*Records for the task*
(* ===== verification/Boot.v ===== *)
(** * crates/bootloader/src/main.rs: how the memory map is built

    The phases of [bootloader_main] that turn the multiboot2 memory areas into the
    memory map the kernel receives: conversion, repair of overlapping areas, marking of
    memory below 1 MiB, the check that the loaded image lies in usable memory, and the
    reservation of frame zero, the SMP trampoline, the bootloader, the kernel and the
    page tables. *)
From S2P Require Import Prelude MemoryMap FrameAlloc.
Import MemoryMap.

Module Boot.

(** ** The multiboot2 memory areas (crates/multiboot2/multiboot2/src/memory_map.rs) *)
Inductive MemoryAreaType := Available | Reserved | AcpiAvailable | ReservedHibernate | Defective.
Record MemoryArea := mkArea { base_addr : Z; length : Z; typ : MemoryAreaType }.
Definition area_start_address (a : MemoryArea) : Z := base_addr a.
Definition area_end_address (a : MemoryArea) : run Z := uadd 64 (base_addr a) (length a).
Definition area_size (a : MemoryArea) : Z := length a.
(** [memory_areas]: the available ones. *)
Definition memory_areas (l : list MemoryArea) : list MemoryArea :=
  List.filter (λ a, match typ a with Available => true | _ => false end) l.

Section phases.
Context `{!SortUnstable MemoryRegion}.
...
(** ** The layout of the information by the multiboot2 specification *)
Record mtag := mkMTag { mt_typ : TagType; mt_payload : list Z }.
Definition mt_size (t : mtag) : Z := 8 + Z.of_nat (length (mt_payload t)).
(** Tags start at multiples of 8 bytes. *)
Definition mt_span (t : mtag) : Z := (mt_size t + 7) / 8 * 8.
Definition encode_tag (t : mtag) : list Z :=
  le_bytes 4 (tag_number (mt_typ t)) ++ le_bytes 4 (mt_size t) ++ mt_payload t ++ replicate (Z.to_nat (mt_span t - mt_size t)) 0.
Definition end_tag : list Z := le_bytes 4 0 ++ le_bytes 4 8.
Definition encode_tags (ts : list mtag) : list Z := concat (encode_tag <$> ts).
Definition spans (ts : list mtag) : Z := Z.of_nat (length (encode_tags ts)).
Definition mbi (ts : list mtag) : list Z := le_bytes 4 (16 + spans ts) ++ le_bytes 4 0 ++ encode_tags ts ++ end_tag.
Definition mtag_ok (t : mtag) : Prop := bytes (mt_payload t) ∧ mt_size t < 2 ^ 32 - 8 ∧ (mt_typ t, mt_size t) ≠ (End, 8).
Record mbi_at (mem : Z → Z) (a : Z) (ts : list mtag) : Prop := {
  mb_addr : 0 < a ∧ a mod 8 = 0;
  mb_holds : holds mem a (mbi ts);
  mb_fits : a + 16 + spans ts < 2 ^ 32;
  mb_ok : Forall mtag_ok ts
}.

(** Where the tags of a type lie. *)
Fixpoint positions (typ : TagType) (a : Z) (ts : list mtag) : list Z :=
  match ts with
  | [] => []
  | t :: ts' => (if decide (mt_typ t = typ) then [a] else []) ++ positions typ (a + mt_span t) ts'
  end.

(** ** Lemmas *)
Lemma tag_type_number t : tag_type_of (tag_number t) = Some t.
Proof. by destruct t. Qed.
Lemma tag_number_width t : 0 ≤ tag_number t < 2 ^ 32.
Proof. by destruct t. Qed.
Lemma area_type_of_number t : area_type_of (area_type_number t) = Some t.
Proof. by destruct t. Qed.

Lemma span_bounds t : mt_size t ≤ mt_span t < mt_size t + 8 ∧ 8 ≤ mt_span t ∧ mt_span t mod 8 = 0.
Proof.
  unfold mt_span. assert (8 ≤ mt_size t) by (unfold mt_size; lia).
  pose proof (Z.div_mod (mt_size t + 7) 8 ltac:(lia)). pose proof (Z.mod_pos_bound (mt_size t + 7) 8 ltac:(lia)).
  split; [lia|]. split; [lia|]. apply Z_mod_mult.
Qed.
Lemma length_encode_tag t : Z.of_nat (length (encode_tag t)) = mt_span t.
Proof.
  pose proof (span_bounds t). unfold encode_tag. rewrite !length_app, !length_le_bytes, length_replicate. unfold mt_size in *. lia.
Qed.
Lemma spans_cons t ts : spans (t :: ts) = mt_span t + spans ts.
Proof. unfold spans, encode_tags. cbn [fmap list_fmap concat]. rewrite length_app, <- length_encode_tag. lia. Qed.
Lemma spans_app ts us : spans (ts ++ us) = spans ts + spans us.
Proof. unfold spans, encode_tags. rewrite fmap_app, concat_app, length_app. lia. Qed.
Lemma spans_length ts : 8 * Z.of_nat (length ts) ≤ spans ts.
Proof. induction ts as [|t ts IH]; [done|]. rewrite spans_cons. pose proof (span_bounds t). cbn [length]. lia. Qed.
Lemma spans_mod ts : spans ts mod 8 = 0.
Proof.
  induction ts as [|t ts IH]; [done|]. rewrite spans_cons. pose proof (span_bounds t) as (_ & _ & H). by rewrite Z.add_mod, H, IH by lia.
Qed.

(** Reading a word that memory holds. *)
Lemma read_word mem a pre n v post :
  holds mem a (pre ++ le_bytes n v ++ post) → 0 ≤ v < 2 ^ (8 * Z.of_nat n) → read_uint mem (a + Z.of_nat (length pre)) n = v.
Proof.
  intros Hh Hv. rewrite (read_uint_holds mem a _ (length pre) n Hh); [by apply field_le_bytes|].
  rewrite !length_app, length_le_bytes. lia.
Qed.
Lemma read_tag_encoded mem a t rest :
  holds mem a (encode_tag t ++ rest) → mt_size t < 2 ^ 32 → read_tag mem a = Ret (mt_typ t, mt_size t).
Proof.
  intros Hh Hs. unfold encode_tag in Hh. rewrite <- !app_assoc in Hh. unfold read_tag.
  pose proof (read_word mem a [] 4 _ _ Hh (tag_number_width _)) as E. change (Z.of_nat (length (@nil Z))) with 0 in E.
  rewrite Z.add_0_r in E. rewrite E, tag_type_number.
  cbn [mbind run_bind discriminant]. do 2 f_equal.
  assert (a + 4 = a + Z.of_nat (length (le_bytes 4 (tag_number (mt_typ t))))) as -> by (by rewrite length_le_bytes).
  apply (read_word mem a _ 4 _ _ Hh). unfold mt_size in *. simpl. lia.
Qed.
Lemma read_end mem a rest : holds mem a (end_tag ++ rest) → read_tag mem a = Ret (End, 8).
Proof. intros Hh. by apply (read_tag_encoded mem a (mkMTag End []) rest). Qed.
==
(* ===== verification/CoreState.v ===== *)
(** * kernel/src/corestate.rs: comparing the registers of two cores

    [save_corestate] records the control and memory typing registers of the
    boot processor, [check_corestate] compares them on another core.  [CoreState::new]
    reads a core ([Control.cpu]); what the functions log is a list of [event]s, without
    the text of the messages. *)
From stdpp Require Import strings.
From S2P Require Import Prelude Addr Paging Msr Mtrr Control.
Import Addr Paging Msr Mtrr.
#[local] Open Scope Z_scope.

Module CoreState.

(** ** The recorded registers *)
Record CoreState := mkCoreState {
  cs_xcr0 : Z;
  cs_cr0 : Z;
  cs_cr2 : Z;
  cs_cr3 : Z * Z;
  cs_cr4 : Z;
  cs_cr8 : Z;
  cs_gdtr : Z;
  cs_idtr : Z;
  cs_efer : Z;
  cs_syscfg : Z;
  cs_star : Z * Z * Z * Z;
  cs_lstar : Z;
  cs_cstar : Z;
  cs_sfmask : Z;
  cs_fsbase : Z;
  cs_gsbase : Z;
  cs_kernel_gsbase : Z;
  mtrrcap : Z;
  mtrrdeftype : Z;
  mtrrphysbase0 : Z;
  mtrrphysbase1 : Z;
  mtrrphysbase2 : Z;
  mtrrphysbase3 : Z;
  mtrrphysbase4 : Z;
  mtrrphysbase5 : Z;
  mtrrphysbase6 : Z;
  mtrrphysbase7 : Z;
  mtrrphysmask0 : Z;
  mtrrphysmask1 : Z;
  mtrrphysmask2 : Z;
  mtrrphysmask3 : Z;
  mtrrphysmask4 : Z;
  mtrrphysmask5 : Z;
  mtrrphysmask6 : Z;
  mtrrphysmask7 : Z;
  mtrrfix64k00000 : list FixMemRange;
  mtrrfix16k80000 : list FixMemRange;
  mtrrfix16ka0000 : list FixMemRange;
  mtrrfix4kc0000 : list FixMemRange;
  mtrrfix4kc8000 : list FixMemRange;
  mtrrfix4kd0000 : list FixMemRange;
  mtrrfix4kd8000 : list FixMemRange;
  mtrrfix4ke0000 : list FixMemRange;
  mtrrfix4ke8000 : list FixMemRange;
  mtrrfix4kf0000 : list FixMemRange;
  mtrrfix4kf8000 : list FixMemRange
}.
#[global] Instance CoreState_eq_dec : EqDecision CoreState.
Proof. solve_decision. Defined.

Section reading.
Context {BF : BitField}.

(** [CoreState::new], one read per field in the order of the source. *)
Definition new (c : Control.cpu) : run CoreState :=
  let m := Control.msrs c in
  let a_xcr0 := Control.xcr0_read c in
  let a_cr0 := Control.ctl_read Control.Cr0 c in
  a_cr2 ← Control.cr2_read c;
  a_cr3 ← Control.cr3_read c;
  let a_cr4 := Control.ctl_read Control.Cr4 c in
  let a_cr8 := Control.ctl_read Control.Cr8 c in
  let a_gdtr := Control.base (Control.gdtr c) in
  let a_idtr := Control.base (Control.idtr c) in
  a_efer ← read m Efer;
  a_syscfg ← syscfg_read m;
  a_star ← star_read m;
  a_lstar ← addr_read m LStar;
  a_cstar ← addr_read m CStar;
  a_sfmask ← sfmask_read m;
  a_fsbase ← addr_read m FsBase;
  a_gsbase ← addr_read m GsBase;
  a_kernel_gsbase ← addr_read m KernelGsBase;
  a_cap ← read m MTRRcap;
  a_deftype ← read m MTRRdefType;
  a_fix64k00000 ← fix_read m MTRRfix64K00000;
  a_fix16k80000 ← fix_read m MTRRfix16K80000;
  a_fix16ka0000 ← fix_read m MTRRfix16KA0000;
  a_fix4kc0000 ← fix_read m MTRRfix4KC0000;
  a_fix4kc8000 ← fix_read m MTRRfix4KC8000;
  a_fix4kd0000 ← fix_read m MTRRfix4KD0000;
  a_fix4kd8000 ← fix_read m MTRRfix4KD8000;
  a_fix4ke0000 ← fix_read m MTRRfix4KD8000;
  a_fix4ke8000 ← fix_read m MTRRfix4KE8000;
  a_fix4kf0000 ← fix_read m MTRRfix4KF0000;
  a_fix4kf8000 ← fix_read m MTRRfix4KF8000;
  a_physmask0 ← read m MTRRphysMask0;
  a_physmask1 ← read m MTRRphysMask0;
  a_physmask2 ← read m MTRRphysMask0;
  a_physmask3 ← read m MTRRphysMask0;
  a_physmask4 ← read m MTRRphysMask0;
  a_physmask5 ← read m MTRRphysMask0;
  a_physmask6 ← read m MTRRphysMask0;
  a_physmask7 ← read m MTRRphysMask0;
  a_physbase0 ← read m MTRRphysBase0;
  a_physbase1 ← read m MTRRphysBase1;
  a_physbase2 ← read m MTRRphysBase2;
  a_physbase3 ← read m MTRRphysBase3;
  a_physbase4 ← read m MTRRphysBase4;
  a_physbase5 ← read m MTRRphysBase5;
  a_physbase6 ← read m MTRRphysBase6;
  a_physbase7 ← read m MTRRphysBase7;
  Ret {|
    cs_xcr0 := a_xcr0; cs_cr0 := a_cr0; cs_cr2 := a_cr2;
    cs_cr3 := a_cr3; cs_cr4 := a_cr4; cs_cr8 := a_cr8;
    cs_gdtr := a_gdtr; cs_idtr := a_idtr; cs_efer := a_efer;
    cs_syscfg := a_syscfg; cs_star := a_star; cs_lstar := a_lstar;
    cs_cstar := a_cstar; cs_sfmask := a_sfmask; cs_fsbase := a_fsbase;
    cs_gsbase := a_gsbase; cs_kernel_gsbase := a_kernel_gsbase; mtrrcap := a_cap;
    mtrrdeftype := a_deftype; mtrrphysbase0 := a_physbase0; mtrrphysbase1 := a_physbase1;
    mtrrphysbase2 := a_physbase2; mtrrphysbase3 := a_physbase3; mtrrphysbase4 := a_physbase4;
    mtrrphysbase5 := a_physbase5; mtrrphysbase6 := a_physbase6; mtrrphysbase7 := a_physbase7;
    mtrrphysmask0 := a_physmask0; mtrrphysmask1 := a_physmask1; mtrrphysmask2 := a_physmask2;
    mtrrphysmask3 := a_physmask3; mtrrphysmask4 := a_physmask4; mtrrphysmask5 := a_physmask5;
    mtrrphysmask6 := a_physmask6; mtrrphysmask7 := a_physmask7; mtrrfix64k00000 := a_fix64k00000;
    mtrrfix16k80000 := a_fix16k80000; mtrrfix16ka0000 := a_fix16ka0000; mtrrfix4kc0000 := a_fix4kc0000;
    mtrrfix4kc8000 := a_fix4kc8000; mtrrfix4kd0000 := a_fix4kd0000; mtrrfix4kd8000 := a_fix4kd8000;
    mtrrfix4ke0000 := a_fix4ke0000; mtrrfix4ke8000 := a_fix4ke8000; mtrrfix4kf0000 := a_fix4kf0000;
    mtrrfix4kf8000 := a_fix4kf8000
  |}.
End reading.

*What to do*
Using the data above, transcribe the lines that run from the line with "cs_cr2 : Z;" to the line with "mtrrphysbase3 : Z;", both ends kept, and output nothing else.

*Exercise solution*
  cs_cr2 : Z;
  cs_cr3 : Z * Z;
  cs_cr4 : Z;
  cs_cr8 : Z;
  cs_gdtr : Z;
  cs_idtr : Z;
  cs_efer : Z;
  cs_syscfg : Z;
  cs_star : Z * Z * Z * Z;
  cs_lstar : Z;
  cs_cstar : Z;
  cs_sfmask : Z;
  cs_fsbase : Z;
  cs_gsbase : Z;
  cs_kernel_gsbase : Z;
  mtrrcap : Z;
  mtrrdeftype : Z;
  mtrrphysbase0 : Z;
  mtrrphysbase1 : Z;
  mtrrphysbase2 : Z;
  mtrrphysbase3 : Z;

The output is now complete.